Um novo estudo aponta que a dose de reforço da vacina da Moderna aumenta em 83 vezes a concentração de anticorpos neutralizante no sangue, o que pode impedir ou tornar mais leve infecções da variante Ômicron (B.1.1.529) do coronavírus SARS-CoV-2. A descoberta reforça a importância da terceira dose contra a covid-19.

Durante a pesquisa — ainda não revisada por pares e nem publicada numa revista científica —, os pesquisadores da empresa de biotecnologia norte-americana observaram que meia dose da vacina oficial (50 microgramas) aumentou o nível de anticorpos em 37 vezes contra a Ômicron.

Agora, a dose completa (100 microgramas) é responsável por fornecer o máximo de proteção contra as variantes do coronavírus. Isso porque a dose extra aumenta os níveis de anticorpos em 83 vezes. Ambas as concentrações de reforço produziram reações adversas semelhantes ao que já foi observado durante as duas primeiras doses.

Reforço da vacina da Moderna aumenta em 83 vezes a concentração de anticorpos contra a Ômicron (Imagem: Reprodução/E_mikh/Envato)
Reforço da vacina da Moderna aumenta em 83 vezes a concentração de anticorpos contra a Ômicron (Imagem: Reprodução/E_mikh/Envato)

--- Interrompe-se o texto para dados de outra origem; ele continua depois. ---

(* ===== verification/System.v ===== *)
(** * The system as a whole

    A user program on the kernel: every system call of the program is a trap,
    dispatched by [trap] to the modelled handlers, with its arguments in the
    memory of the process and reached through its page table.  [kernel_traps]
    puts the components in the place of the interface of [Trap].  The kernel is
    started the way [main] and the first process start it, on the disk image
    that [mkfs] builds, with the console opened by [init]; the tests of
    [usertests.c] that need no second process then run on it. *)
From S2P Require Import Prelude Types Str Spinlock Queue Kalloc Sched Context Sleeplock Pipe Bio Log Console Vm Fs File Proc Syscall Sysfile Consio Trap Ulib Programs Mkfs Usertests.

(** ** The handlers of the traps *)
(** The next character of the keyboard and of the serial port, or -1. *)
Class Input := { kbdgetc : K Z; uartgetc : K Z }.

Section system.
Context `{Linkage} `{Fuel} `{Disk} `{Serial} `{DevSw} `{Input}.

(** The memory disk has no interrupts, and the end-of-interrupt register is no
    part of the kernel's state. *)
#[export] Instance kernel_traps : TrapOps := {|
  syscall := do_syscall;
  exit := exit_;
  ideintr := ret tt;
  kbdintr := consoleintr kbdgetc;
  uartintr := consoleintr uartgetc;
  lapiceoi := ret tt |}.

(** ** A system call of a user program *)
(** The arguments as the caller pushes them, above the return address. *)
Fixpoint stack_args (a : Z) (args : list Z) : K unit :=
  match args with
  | [] => ret tt
  | x :: args' => vstore32 a (u32 x) ;; stack_args (a + 4) args'
  end.
(** [movl $num, %eax; int $T_SYSCALL], and the result in [%eax]. *)
Definition trap_call (num : Z) (args : list Z) : K Z :=
  p <- curproc ;;
  t <- proc_get p tf ;;
  esp <- Prelude.gets (fun s => load32 (k_mem s) (t + tf_esp)) ;;
  stack_args (esp + 4) args ;;
  modify (upd_mem (store32 (t + tf_eax) num)) ;;
  trap (mkTf t T_SYSCALL 0 0 (Z.lor (Z.shiftl SEG_UCODE 3) DPL_USER) 0) ;;
  Prelude.gets (fun s => i32 (load32 (k_mem s) (t + tf_eax))).

(** Where the program keeps its strings and its buffer. *)
Definition ustr0 : Z := 0x200.
Definition ustr1 : Z := 0x400.
Definition ubuf : Z := 0x1000.
Definition put_string (a : Z) (l : list Z) : K unit := vstore_bytes a (l ++ [0]).
Definition responds (m : K Z) : K uresp := r <- m ;; ret (mkResp r [] (0, 0)).

Definition serve (c : ucall) : K uresp :=
  match c with
  | URead fd n => r <- trap_call 5 [fd; ubuf; n] ;; l <- vload_bytes ubuf (Z.to_nat r) ;; ret (mkResp r l (0, 0))
  | UWrite fd l => vstore_bytes ubuf l ;; responds (trap_call 16 [fd; ubuf; Z.of_nat (length l)])
  | UOpen path mode => put_string ustr0 path ;; responds (trap_call 15 [ustr0; mode])
  | UClose fd => responds (trap_call 21 [fd])
  | UDup fd => responds (trap_call 10 [fd])
  | UPipe =>
      r <- trap_call 4 [ubuf] ;;
      a <- vload32 ubuf ;;
      b <- vload32 (ubuf + 4) ;;
      ret (mkResp r [] (a, b))
  | UFstat fd => r <- trap_call 8 [fd; ubuf] ;; l <- vload_bytes ubuf (Z.to_nat sizeof_stat) ;; ret (mkResp r l (0, 0))
  | UChdir path => put_string ustr0 path ;; responds (trap_call 9 [ustr0])
  | ULink old new => put_string ustr0 old ;; put_string ustr1 new ;; responds (trap_call 19 [ustr0; ustr1])
  | UUnlink path => put_string ustr0 path ;; responds (trap_call 18 [ustr0])
  | UMkdir path => put_string ustr0 path ;; responds (trap_call 20 [ustr0])
  | UMknod path mj mn => put_string ustr0 path ;; responds (trap_call 17 [ustr0; mj; mn])
  | UKill pid => responds (trap_call 6 [pid])
  | USleep n => responds (trap_call 13 [n])
  | UGetpid => responds (trap_call 11 [])
  | UUptime => responds (trap_call 14 [])
  | USbrk n => responds (trap_call 12 [n])
  | UReadAt fd p n => responds (trap_call 5 [fd; p; n])
  | ULinkAt old p => put_string ustr0 old ;; responds (trap_call 19 [ustr0; p])
  | _ => stopm (Fault "call")
  end.

(** The program up to its end, or up to its [exit]: the result, if it returns. *)
Fixpoint run {A} (u : uprog A) : K (option A) :=
  match u with
  | URet a => ret (Some a)
  | UExit => ret None
  | UFuel => stopm NoFuel
  | UCall c k => r <- serve c ;; run (k r)
  end.

(** ** Starting *)
(** The initialisation of the components in [main], the root directory that
    [userinit] gives the first process [p], and its first steps in [forkret],
    which it enters holding the lock of the table. *)
Definition start (p : nat) : K unit :=
  consoleinit ;;
  initlock L_ptable "ptable" ;;
  binit ;;
  fileinit ;;
  c <- namei (bytes "/") ;;
  proc_set p (set_cwd c) ;;
  acquire L_ptable ;;
  forkret.

End system.

(** ** The machine *)
(** The image of a file system with three programs. *)
Definition image_files : list host_file :=
  [(bytes "user/_cat", Some [replicate 512 1; replicate 100 2]); (bytes "user/_echo", Some [replicate 100 3]);
   (bytes "user/_init", Some [replicate 50 4])].
Definition image : list (list Z) := match mkfs image_files mkfs_start with Done _ s => img s | _ => [] end.

(** One process, with four pages at address 0, and its trap frame on a page of its own. *)
Definition user_mem : gmap Z Z :=
  store32 0x80302000 0x303007 (store32 0x80303000 0x304007 (store32 0x80303004 0x305007 (store32 0x80303008 0x306007
    (store32 0x8030300c 0x307007 (store32 (0x80308000 + tf_esp) 0x100 ∅))))).
Definition user_proc : proc := set_pgdir 0x80302000 (set_sz 0x4000 (set_tf 0x80308000 (demo_proc RUNNING 1 0 None None))).
Definition machine : kernel :=
  set_k_disk image (set_k_mem user_mem (set_k_pt (mkPtable (user_proc :: replicate 63 proc_zero) [None; None; None] [None; None; None])
    (kernel_zero (set_h_cr3 0x302000 (demo_hw [] true (Some 0%nat)))))).

(** What the machine sends to the serial port while the program runs to its end. *)
Definition transcript (u : uprog unit) : option (list Z) :=
  let _ := demo_linkage in let _ : Fuel := 0%nat in let _ : Disk := memide_disk in let _ : Serial := true in
  let _ : DevSw := console_devsw in let _ : Input := {| kbdgetc := ret (-1); uartgetc := ret (-1) |} in
  match (start 0 ;; run init_console ;; run u) machine with
  | Done (Some _) s => Some (uart_out (k_cons s))
  | _ => None
  end.

#[local] Open Scope user_scope.
Definition file_tests : uprog unit :=
  let buf := replicate (Z.to_nat BUFLEN) 0 in
  opentest ~;;
  dirtest ~;;
  iputtest ~;;
  rmdot ~;;
  fourteen ~;;
  buf <~ subdir buf ;;
  buf <~ linktest buf ;;
  unlinkread buf ~;;
  dirfile.
#[local] Close Scope user_scope.

Definition text_lines (l : list string) : list Z := concat ((fun s => bytes s ++ [10]) <$> l).

Definition report : list Z := text_lines
  ["sb: size 1000 nblocks 941 ninodes 200 nlog 30 logstart 2 inodestart 32 bmap start 58";
   "open test"; "open test ok"; "mkdir test"; "mkdir test ok"; "iput test"; "iput test ok"; "rmdot test"; "rmdot ok";
   "fourteen test"; "fourteen ok"; "subdir test"; "subdir ok"; "linktest"; "linktest ok"; "unlinkread test"; "unlinkread ok";
   "dir vs file"; "dir vs file OK"]%string.

(** The kernel passes the tests of [usertests.c] on directories, links, path
    names and open files: started on the image that [mkfs] builds, with the
    console made by [init], it sends to the serial port exactly the report of a
    run without failure.  Every call of the tests goes through the trap
    handler, the argument checks, the path lookup, the inode cache, the log, the
    buffer cache and the driver; the run ends without a panic, a fault or a
    loop that exhausts its bound, and no process has to wait. *)
Example file_tests_pass : transcript file_tests = Some report.
Proof. vm_cast_no_check (eq_refl (Some report)). Qed.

Vale lembrar que os resultados foram medidos em laboratório e, dessa forma, não captam toda a complexidade da resposta do sistema imunológico — como as células T de memória —, apenas a concentração dos anticorpos. Este é considerada uma das primeiras defesas do corpo.

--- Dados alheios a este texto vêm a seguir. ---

(** A resolved vector-only search returns only visible entities named by a
    row of the index whose score is at least the similarity floor in force
    ([minSimilarity], or 0.6 when it is absent or 0); with no such row it
    resolves to the empty result after the one statement. *)
Theorem vectorSearch_respects_floor
        (JSON_parse : string -> option Js.json) (neo4j : Neo4jHttpClient)
        (queryVector : list Q) (options : SearchOptions)
        (startTime endTime : Z) (r : SearchResult) :
  snd (vectorSearch JSON_parse neo4j queryVector options startTime endTime)
  = Fulfilled r ->
  exists rows,
    vectorFloorStatement (server neo4j)
                         (Js.or_default_Z (opt_limit options) 10) queryVector
                         (Js.or_default_Q (opt_minSimilarity options) (6 # 10))
    = Some rows
    /\ (forall row, In row rows ->
                    Js.or_default_Q (opt_minSimilarity options) (6 # 10)
                    <= sn_score row)
    /\ total r = List.length (entities r)
    /\ (forall e,
           In e (entities r) ->
           In (ent_name e) (map sn_name rows)
           /\ exists node, In node (nodes (server neo4j))
                           /\ node_name node = ent_name e
                           /\ node_validTo node = None)
    /\ (rows = [] ->
        vectorSearch JSON_parse neo4j queryVector options startTime endTime
        = ([SentVectorFloor],
           Fulfilled {| entities := []; relations := []; total := 0;
                        timeTaken := endTime - startTime |})).
Proof.
  unfold vectorSearch, bind, query. cbn [fst snd].
  destruct (responseOk neo4j SentVectorFloor); [|discriminate].
  destruct (vectorFloorStatement _ _ _ _) as [rows|] eqn:Hrows; [|discriminate].
  cbn [fst snd]. intros Hr. exists rows. split; [reflexivity|].
  split; [exact (vectorFloorStatement_floor _ _ _ _ _ Hrows)|].
  destruct rows as [|row rows].
  - simpl in Hr. injection Hr as <-. simpl.
    split; [reflexivity|]. split; [intros e []|]. reflexivity.
  - change ((List.length (row :: rows) =? 0)%nat) with false in *. cbv iota in Hr.
    apply hydrate_fulfilled in Hr. subst r. simpl.
    split; [now rewrite length_map|]. split; [|discriminate].
    intros e Hin. apply in_map_iff in Hin. destruct Hin as [rec [<- Hin]].
    simpl. now apply (entityStatement_spec _ (sn_name row :: map sn_name rows)).
Qed.

Lemma vectorSearch_respects_floor_witness :
  exists r rows,
    snd (vectorSearch parseStringArray Examples.orderClient []
                      Examples.noOptions 0 5) = Fulfilled r
    /\ vectorFloorStatement (server Examples.orderClient) 10 [] (6 # 10)
       = Some rows
    /\ map sn_name rows = ["B"; "A"]
    /\ forall row, In row rows -> (6 # 10) <= sn_score row.
Proof.
  destruct (vectorSearch_respects_floor
              parseStringArray Examples.orderClient [] Examples.noOptions 0 5
              _ eq_refl)
    as (rows & Hrows & Hfloor & _).
  eexists. exists rows. split; [reflexivity|]. split; [exact Hrows|].
  split; [|exact Hfloor].
  vm_compute in Hrows. injection Hrows as <-. reflexivity.
Defined.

No momento, ainda se espera que o esquema com duas doses possa prevenir doenças graves na maioria das pessoas, mas a ideia do reforço é turbinar essas proteções. Por exemplo, a farmacêutica Pfizer anunciou que a terceira dose melhora as proteção contra a Ômicron.

Testes da Moderna contra a Ômicron continuam

Além da vacina original, a Moderna testa reforços “multivalentes”. Estas são vacinas com o mRNA (RNA mensageiro) adaptado contra variantes já conhecidas, como a Beta (B.1.351) e a Delta (B.1.671.2) — inclusive, algumas das mutações dessas cepas são compartilhadas pela Ômicron. Segundo a empresa, o reforço também aumentou consideravelmente a concentração de anticorpos neutralizantes entre os voluntários.

No entanto, a empresa deve concentrar os esforços, de curto prazo, em doses extras da vacina original, já que são mais simples de serem produzidas e distribuídas. Em paralelo, um reforço específico contra a Ômicron é esperado para o início do próximo ano e este eventualmente poderá ser incluído em uma dose multivalente.

“Para responder a esta variante altamente transmissível, a Moderna continuará a avançar rapidamente [na busca por] um candidato a reforço específico contra a Ômicron para testes clínicos, caso seja necessário no futuro”, afirmou Stéphane Bancel, CEO da Moderna.